### Problem
In the data below, find the line containing "Codec A) (entries", then set down that line and every later line up to and including the line containing "write_all RetainedEntry_codec (take", exactly.

[Collected data entries]
= = = = = = =

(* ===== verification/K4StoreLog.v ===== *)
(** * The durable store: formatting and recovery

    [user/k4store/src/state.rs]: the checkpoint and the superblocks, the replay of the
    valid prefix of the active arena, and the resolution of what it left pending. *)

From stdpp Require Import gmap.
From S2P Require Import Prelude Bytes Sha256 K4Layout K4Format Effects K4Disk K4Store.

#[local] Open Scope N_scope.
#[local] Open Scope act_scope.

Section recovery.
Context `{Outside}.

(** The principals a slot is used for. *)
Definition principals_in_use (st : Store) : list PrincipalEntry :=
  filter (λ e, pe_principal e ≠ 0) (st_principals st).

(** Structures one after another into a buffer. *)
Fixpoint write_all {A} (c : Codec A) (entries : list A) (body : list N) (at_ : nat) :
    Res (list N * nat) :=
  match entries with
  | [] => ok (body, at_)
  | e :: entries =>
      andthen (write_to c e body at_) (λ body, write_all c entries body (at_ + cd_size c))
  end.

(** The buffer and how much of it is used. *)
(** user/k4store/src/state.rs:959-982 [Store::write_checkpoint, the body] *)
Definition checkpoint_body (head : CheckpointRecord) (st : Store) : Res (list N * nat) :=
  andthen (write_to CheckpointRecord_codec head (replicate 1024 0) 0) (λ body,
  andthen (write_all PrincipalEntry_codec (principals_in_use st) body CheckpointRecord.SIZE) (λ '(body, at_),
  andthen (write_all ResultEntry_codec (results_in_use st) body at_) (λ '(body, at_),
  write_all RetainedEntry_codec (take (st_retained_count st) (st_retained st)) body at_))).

= = = = = = =

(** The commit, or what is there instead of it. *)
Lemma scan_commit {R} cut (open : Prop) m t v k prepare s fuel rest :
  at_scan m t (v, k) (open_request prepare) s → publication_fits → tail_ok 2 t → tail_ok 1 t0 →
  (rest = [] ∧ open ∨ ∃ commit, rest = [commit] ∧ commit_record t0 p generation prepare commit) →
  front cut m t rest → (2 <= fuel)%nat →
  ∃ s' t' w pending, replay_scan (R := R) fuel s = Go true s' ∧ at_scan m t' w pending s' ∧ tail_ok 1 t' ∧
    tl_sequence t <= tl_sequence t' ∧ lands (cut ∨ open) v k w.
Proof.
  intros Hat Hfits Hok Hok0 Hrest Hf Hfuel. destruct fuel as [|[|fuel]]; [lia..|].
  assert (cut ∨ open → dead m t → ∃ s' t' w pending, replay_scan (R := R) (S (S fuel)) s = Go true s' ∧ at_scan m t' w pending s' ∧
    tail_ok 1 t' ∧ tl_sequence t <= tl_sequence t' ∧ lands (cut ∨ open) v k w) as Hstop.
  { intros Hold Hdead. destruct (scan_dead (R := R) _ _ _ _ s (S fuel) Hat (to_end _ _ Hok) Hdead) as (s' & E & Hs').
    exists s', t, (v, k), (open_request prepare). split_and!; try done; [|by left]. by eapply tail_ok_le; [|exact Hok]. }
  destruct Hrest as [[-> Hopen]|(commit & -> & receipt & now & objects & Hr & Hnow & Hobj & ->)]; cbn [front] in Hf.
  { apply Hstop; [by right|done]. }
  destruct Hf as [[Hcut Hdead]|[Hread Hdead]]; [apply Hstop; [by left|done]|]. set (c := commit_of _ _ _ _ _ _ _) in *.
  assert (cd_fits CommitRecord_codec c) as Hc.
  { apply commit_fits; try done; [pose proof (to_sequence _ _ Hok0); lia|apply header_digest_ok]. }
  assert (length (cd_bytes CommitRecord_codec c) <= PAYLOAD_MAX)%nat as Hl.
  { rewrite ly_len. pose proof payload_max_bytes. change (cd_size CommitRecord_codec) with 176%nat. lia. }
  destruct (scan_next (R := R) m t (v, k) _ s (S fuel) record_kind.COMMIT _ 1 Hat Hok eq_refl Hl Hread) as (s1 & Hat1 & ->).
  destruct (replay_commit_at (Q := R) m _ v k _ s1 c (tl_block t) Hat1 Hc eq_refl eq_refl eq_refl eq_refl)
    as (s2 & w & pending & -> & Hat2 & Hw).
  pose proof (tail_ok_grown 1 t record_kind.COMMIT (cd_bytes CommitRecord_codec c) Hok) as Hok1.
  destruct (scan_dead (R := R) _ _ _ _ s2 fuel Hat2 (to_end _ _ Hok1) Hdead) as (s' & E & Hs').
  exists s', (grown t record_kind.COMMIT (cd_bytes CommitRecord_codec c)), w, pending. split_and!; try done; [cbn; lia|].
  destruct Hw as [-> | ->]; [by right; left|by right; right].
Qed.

= = = = = = =

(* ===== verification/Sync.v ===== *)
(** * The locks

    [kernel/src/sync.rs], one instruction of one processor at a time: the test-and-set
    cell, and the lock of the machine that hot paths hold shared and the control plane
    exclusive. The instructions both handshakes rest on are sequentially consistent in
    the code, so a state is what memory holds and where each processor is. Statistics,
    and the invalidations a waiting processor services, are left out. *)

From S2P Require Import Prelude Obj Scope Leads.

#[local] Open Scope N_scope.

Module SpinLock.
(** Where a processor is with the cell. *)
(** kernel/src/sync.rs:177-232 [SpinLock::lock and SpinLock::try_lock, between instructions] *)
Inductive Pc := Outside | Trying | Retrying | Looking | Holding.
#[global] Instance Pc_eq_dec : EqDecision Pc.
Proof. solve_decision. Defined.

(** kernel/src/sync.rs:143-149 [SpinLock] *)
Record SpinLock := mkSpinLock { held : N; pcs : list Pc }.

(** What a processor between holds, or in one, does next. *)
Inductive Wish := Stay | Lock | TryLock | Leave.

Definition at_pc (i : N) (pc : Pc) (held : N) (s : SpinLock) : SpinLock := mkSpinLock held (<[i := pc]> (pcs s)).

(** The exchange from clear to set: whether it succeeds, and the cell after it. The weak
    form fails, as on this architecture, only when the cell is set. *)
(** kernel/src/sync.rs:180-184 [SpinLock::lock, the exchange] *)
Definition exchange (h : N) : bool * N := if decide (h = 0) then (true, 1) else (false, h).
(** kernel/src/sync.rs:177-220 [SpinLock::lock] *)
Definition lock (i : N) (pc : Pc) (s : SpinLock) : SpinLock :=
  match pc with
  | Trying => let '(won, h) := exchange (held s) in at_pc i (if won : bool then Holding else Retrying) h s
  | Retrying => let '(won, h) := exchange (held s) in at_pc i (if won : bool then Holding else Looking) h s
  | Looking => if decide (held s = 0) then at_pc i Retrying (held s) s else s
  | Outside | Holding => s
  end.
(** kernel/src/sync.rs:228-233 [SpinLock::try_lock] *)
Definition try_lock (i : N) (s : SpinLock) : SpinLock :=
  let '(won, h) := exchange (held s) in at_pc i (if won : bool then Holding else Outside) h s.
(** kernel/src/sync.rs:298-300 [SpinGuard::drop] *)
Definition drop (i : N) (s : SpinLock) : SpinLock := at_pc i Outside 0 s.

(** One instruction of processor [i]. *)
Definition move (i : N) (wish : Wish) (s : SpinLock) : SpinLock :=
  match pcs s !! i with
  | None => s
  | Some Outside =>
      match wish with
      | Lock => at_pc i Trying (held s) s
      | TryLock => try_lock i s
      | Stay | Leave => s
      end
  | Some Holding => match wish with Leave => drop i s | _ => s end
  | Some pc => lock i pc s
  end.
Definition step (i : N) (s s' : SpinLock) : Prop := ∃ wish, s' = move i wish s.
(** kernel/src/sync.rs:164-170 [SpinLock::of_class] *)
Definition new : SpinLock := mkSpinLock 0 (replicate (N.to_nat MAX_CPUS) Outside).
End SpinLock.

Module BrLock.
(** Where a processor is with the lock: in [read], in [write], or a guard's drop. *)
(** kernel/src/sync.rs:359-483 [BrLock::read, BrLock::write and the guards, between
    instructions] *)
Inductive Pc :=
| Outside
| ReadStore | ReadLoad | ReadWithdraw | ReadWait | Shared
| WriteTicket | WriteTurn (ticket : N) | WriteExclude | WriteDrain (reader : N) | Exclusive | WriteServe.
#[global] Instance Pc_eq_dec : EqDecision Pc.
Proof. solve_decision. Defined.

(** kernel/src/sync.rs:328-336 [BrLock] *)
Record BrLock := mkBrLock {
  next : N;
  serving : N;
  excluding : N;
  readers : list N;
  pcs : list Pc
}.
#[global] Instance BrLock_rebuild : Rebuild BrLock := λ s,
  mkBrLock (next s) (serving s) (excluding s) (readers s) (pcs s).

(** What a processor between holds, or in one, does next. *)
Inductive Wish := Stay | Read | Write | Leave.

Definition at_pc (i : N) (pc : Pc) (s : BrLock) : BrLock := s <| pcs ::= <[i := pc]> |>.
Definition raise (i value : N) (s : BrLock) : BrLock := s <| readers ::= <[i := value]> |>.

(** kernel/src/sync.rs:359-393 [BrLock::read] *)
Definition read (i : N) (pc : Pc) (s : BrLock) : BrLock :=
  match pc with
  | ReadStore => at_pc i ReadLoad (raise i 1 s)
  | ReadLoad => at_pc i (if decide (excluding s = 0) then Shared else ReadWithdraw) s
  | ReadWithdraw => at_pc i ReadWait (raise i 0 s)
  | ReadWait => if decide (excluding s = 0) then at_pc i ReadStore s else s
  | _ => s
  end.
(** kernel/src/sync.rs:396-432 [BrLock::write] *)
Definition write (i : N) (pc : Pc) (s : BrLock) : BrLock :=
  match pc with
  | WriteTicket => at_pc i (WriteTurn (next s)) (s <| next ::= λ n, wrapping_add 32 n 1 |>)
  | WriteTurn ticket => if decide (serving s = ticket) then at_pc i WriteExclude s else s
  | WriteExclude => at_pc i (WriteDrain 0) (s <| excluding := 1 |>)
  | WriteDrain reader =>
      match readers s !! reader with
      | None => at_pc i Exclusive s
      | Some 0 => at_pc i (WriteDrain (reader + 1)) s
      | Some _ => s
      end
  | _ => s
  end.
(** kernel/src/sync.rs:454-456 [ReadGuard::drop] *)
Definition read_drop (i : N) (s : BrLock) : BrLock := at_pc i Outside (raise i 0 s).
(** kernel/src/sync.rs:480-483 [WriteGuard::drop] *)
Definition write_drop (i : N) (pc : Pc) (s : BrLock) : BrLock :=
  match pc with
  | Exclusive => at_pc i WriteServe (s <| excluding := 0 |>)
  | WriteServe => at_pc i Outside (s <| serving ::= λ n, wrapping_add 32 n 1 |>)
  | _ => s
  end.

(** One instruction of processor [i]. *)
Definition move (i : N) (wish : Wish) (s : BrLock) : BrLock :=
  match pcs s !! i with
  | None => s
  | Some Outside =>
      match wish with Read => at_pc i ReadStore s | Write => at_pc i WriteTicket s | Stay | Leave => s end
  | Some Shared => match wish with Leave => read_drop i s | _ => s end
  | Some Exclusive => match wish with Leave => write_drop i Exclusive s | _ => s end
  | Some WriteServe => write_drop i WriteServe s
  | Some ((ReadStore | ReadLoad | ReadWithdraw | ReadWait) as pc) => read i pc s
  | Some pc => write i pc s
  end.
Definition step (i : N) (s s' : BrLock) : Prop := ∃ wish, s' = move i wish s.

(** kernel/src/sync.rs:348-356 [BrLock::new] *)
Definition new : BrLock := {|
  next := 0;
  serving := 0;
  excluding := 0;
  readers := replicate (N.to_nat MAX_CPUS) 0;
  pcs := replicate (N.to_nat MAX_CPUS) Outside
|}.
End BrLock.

= = = = = = =

### Solution to the exercise
Fixpoint write_all {A} (c : Codec A) (entries : list A) (body : list N) (at_ : nat) :
    Res (list N * nat) :=
  match entries with
  | [] => ok (body, at_)
  | e :: entries =>
      andthen (write_to c e body at_) (λ body, write_all c entries body (at_ + cd_size c))
  end.

(** The buffer and how much of it is used. *)
(** user/k4store/src/state.rs:959-982 [Store::write_checkpoint, the body] *)
Definition checkpoint_body (head : CheckpointRecord) (st : Store) : Res (list N * nat) :=
  andthen (write_to CheckpointRecord_codec head (replicate 1024 0) 0) (λ body,
  andthen (write_all PrincipalEntry_codec (principals_in_use st) body CheckpointRecord.SIZE) (λ '(body, at_),
  andthen (write_all ResultEntry_codec (results_in_use st) body at_) (λ '(body, at_),
  write_all RetainedEntry_codec (take (st_retained_count st) (st_retained st)) body at_))).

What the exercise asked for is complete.